Furthermore, they can even be published as an open-source contribution to ns-3, such that anyone can exploit them without the need of modifying the ns-3 original source code.

Here they are introduced:

• air2ground-propagation-loss-model: this module provides a probabilistic propagation loss model that realistically resembles an actual Air-to-Ground communication channel. The inspiration for the algorithm and its parameters comes from the work in [6]. This model is an enhancement of the native Friis propagation-loss-module, introducing a stochastic characterization of an extra path loss depending on the urban environ-ment and the elevation angle of the flying vehicles. Specifically, the authors in [6] empirically retrieved several sets of parameters, each one related to a specific urban environment density. These parameters allow to compute the probability of Line of Sight for a specific communication link and to describe the extra path loss affecting the propagation as a Gaussian random variable with certain mean value and variance.

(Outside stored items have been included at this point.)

(** *** Descriptors built by the constructors *)

(** X3: a descriptor built by a constructor of [types] is checked by the
    validator of the same name applied to the constructor's arguments: the
    primitive constructors reach the basic validators; [oneOf],
    [instanceOf], [range] and [shape] reach the curried validators with
    the same options, class, bounds, table and strictness (0 when none is
    given); [arrayOf] and [oneOfType] over primitive descriptors reach the
    curried validators with the names of the kinds. *)
Theorem constructed_descriptor_dispatch (h h' : header) (v : value) :
  (validateType (types.string h) v = string v
   /\ validateType (types.number h) v = number v
   /\ validateType (types.bool h) v = bool v
   /\ validateType (types.array h) v = array v
   /\ validateType (types.object h) v = object v
   /\ validateType (types.undefined h) v = undefined v
   /\ validateType (types.null h) v = null v
   /\ validateType (types.function h) v = function v)
  /\ (forall options, validateType (types.oneOf h options) v = oneOf options v)
  /\ (forall clazz, validateType (types.instanceOf h clazz) v = instanceOf clazz v)
  /\ (forall min max, validateType (types.range h min max) v = range min max v)
  /\ (forall shapeObj strict,
        validateType (types.shape h shapeObj strict) v = shape shapeObj strict v)
  /\ (forall shapeObj,
        validateType (types.shape h shapeObj VUndefined) v
        = shape shapeObj (VNum (num 0)) v)
  /\ (forall ks,
        validateType (types.arrayOf h (VArr h' (map basic ks))) v
        = arrayOf (VArr anon (map kind_key ks)) v)
  /\ (forall ks,
        validateType (types.oneOfType h (VArr h' (map basic ks))) v
        = oneOfType (VArr anon (map kind_key ks)) v).
Proof.
  repeat apply conj; intros;
    first [ reflexivity
          | apply validateType_shape
          | rewrite validateType_shape; apply shape_default
          | apply validateType_arrayOf_kinds
          | apply validateType_oneOfType_kinds ].
Qed.

(** *** Constructors passed without being called *)

Lemma processedTypes_plain (h : header) (ts : list value) :
  Forall (fun t => is_function t \/ (primitive t = true /\ t <> VNull)) ts ->
  processedTypes (VArr h ts) = Ret ts.
Proof.
  unfold processedTypes. induction 1 as [|t ts Ht _ IH]; [reflexivity|].
  cbn [mapM]. rewrite IH.
  destruct Ht as [[hf [name ->]] | [Hp Hn]]; [reflexivity|].
  destruct t; try discriminate Hp; try reflexivity. now contradiction Hn.
Qed.

Lemma is_member_plain (t : value) :
  is_function t \/ (primitive t = true /\ t <> VNull) ->
  exists b, is_member t = Ret b.
Proof.
  intros [[hf [name ->]] | [Hp _]]; [eexists; reflexivity|].
  destruct t; try discriminate Hp; eexists; reflexivity.
Qed.

Lemma all_members_function (ts : list value) :
  Forall (fun t => is_function t \/ (primitive t = true /\ t <> VNull)) ts ->
  Exists is_function ts ->
  all_members ts = Ret false.
Proof.
  unfold all_members. induction 1 as [|t ts Ht Hts IH]; intros Hex.
  - inversion Hex.
  - cbn [every]. inversion Hex as [? ? [hf [name ->]] | ? ? Hex']; subst.
    + reflexivity.
    + destruct (is_member_plain t Ht) as [b ->]. cbn [bind].
      destruct b; [now apply IH | reflexivity].
Qed.

Lemma join_plain (ts : list value) :
  Forall (fun t => is_function t \/ (primitive t = true /\ t <> VNull)) ts ->
  ToString (VArr anon ts) = Ret (Str (VArr anon ts)).
Proof.
  intros H. unfold ToString.
  replace (ToString_throws (VArr anon ts)) with false; [reflexivity|].
  symmetry. cbn [ToString_throws]. apply not_true_is_false. intros E.
  apply existsb_exists in E. destruct E as [t [Hin Ht]].
  rewrite Forall_forall in H. destruct (H t Hin) as [[hf [name ->]] | [Hp _]].
  - discriminate Ht.
  - destruct t; try discriminate Hp; discriminate Ht.
Qed.

(** X4: a list of kinds that holds a function, such as a constructor of
    [types] passed without being called, names no validator there: when
    the kinds are functions and primitives other than [null],
    [validateType] answers an arrayOf or a oneOfType descriptor over the
    list with the invalid-types message, for every value, and the value
    is never looked at. *)
Theorem uncalled_constructor_in_kind_list (h h' : header) (ts : list value) (v : value) :
  Forall (fun t => is_function t \/ (primitive t = true /\ t <> VNull)) ts ->
  Exists is_function ts ->
  validateType (types.arrayOf h (VArr h' ts)) v
  = Ret (RStr (invalid_types_message "arrayOf" ts))
  /\ validateType (types.oneOfType h (VArr h' ts)) v
     = Ret (RStr (invalid_types_message "oneOfType" ts)).
Proof.
  intros Hts Hf. split.
  - change (validateType (types.arrayOf h (VArr h' ts)) v)
      with (ps <- processedTypes (VArr h' ts) ;;
            valid <- all_members ps ;;
            if negb valid then invalid_types "arrayOf" ps
            else arrayOf (VArr anon ps) v).
    rewrite (processedTypes_plain h' ts Hts). cbn [bind].
    rewrite (all_members_function ts Hts Hf). cbn [bind negb].
    unfold invalid_types. now rewrite (join_plain ts Hts).
  - change (validateType (types.oneOfType h (VArr h' ts)) v)
      with (ps <- processedTypes (VArr h' ts) ;;
            valid <- all_members ps ;;
            if negb valid then invalid_types "oneOfType" ps
            else oneOfType (VArr anon ps) v).
    rewrite (processedTypes_plain h' ts Hts). cbn [bind].
    rewrite (all_members_function ts Hts Hf). cbn [bind negb].
    unfold invalid_types. now rewrite (join_plain ts Hts).
Qed.

Lemma uncalled_constructor_in_kind_list_witness :
  validateType
    (types.arrayOf anon (VArr anon [VFun anon "string"; VFun anon "number"]))
    (VArr anon [VStr "a"])
  = Ret (RStr (invalid_types_message "arrayOf"
                 [VFun anon "string"; VFun anon "number"])).
Proof.
  apply (uncalled_constructor_in_kind_list anon anon
           [VFun anon "string"; VFun anon "number"] (VArr anon [VStr "a"])).
  - constructor; [left; now exists anon, "string"|].
    constructor; [left; now exists anon, "number"|]. constructor.
  - left. now exists anon, "string".
Defined.

(** *** Edge behaviour of shape *)

(** X5: [validators.shape] checks its table first and the value second,
    before it reads the strictness: a table that is no plain object is
    answered with the invalid-table message whatever the value and the
    strictness, and for a plain-object table a value that is no plain
    object ([null], an array, a primitive, a function) is answered with the
    not-an-object message whatever the strictness. *)
Theorem shape_checks_table_then_value (shapeObj strict prop : value) :
  (plain_object shapeObj = false ->
   shape shapeObj strict prop = Ret (RStr invalid_table_message))
  /\ (plain_object shapeObj = true -> plain_object prop = false ->
      shape shapeObj strict prop = Ret (RStr (not_an_object_message prop))).
Proof.
  split.
  - intros Ht. destruct shapeObj; try discriminate Ht; reflexivity.
  - intros Ht Hp. destruct shapeObj; try discriminate Ht.
    destruct prop; try discriminate Hp; reflexivity.
Qed.

Lemma shape_checks_table_then_value_witness :
  shape (VArr anon []) (VNum (num 7)) (VObj anon [])
  = Ret (RStr invalid_table_message)
  /\ shape (VObj anon []) (VNum (num 7)) VNull
     = Ret (RStr (not_an_object_message VNull)).
Proof.
  split.
  - apply (shape_checks_table_then_value (VArr anon []) (VNum (num 7)) (VObj anon [])).
    reflexivity.
  - apply (shape_checks_table_then_value (VObj anon []) (VNum (num 7)) VNull);
      reflexivity.
Defined.

(** X6: a strictness that is a boolean or [null] passes the test
    [strict < 0 || strict > 2], where it counts as 0 or 1, and is then
    refused for not being a number: for every table and every object value
    the answer is the not-a-number message followed by the request to
    correct [strict], so [shape(table, true)] accepts nothing. *)
Theorem shape_strict_must_be_a_number
        (h h' : header) (fields props : list (String.string * value)) (strict : value) :
  (strict = VNull \/ exists b, strict = VBool b) ->
  shape (VObj h fields) strict (VObj h' props)
  = Ret (RStr (strict_correction_message strict)).
Proof.
  intros [-> | [[|] ->]]; reflexivity.
Qed.

Lemma shape_strict_must_be_a_number_witness :
  shape (VObj anon [("nested", VObj anon [("key", VStr "number")])]) (VBool true)
        (VObj anon [("nested", VObj anon [("key", VNum (num 0))])])
  = Ret (RStr (strict_correction_message (VBool true))).
Proof.
  apply (shape_strict_must_be_a_number anon anon
           [("nested", VObj anon [("key", VStr "number")])]
           [("nested", VObj anon [("key", VNum (num 0))])] (VBool true)).
  right. now exists true.
Defined.

(** X7: the empty table [{}]: under Lenient validation (and with no
    strictness given) it accepts every object; under Exact validation it
    accepts exactly the objects without own keys; under NoExtra validation
    it accepts no object at all, the empty one included, so a value
    accepted under Exact need not be accepted under NoExtra. *)
Theorem shape_empty_table (h h' : header) (props : list (String.string * value)) :
  shape (VObj h []) (VNum (num 0)) (VObj h' props) = Ret RTrue
  /\ shape (VObj h []) VUndefined (VObj h' props) = Ret RTrue
  /\ (shape (VObj h []) (VNum (num 2)) (VObj h' props) = Ret RTrue <-> props = [])
  /\ (exists m, shape (VObj h []) (VNum (num 1)) (VObj h' props) = Ret (RStr m)).
Proof.
  repeat apply conj.
  - reflexivity.
  - reflexivity.
  - destruct props; [reflexivity | discriminate].
  - intros ->. reflexivity.
  - rewrite shape_noextra_eq. unfold no_extra_keys.
    destruct (Nat.ltb 0 _); eexists; reflexivity.
Qed.

(** *** Identity and zeros in oneOf *)

(** X8: [oneOf] compares an object with the options by identity and never
    by content: an object value is accepted exactly when the options hold
    an object with the same identity; and the two zeros are one option:
    [oneOf([0])] accepts [-0]. *)
Theorem oneOf_objects_by_identity
        (ho h' : header) (options : list value) (props' : list (String.string * value)) :
  options <> [] ->
  (oneOf (VArr ho options) (VObj h' props') = Ret RTrue
   <-> exists h props, In (VObj h props) options /\ loc h = loc h')
  /\ oneOf (VArr ho [VNum (S754_zero false)]) (VNum (S754_zero true)) = Ret RTrue.
Proof.
  intros Hne. split; [|reflexivity].
  rewrite (oneOf_true_iff ho options (VObj h' props') Hne). unfold includes.
  rewrite existsb_exists. split.
  - intros [o [Hin Ho]].
    destruct o; try discriminate Ho. simpl in Ho. apply Nat.eqb_eq in Ho. eauto.
  - intros [h [props [Hin Hl]]]. exists (VObj h props). split; [assumption|].
    simpl. now apply Nat.eqb_eq.
Qed.

Lemma oneOf_objects_by_identity_witness :
  oneOf (VArr anon [VObj {| loc := 1; protos := [] |} [("a", VNum (num 1))]])
        (VObj {| loc := 2; protos := [] |} [("a", VNum (num 1))])
  <> Ret RTrue.
Proof.
  intros H.
  apply (oneOf_objects_by_identity anon {| loc := 2; protos := [] |}
           [VObj {| loc := 1; protos := [] |} [("a", VNum (num 1))]]
           [("a", VNum (num 1))]) in H; [|discriminate].
  destruct H as [h [props [[E | []] Hl]]]. injection E as <- _. discriminate Hl.
Defined.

• traffic-generator-module: this module provides a server/client pair of applications that allows to model a realistic task/processing traffic generation process. From the client perspective, traffic is generated according to an arbitrary inter-packet time. The default definition of the inter-packet time is an Exponential Random Variable with parameter λ, resulting in a Poisson Stochastic Process description of the traffic generated by the client. From the server perspective, once a packet has been received, it is assumed that a certain amount of time for its processing must be allocated. This allows to resemble the computational cost required for the server to perform a certain task forwarded by the client. The default description of this processing time is again a Poisson Process with parameter µ. For the sake of simplicity, the server is assumed not capable of parallel processing; a new task will be processed once the last one has been successfully accomplished. Eventually, once the processing operation has been completed, the server forwards a packet back to the client. This packet’s payload will provide an outcome related to the previously assigned task.

• ai-interface-module: this module consists in the cooperation among three

different applications, a client/server pair of traffic generators and a gym interface framework. The objective of the module is the full imple-mentation of the interface among ns-3 and the OpenAI Gym algorithm.

The client application is meant to run on the same node performing server operations for the traffic-generator module. In fact, a periodic interrupt callback system is deployed for the sampling of that node’s statistics, e.g. its position, the number of tasks received/served and the ground devices it is serving along with its statistics. These statistics will then take part in the observation for the reinforcement learning algorithm. Once this information has been aggregated and serialized, it is forwarded to the server as part of a packet’s payload. Therefore, the client generates a constant bitrate traffic defined according to an arbitrary constant inter-packet time. From the server perspective, these packets are processed and their information parsed and accumulated, ready to be forwarded to the AI algorithm. When the AI algorithm determines which actions the agents should perform in order to maximize the expected cumulative reward, the server will handle the production of a proper packet in order to inform the client. Eventually, the client will receive the packet, parse it, and apply the action suggested by the AI algorithm. The gym interface component is responsible for establishing the ZMQ inter-process communication channel needed for the exchange of observations, actions and rewards among ns-3 and the OpenAI Gym algorithm.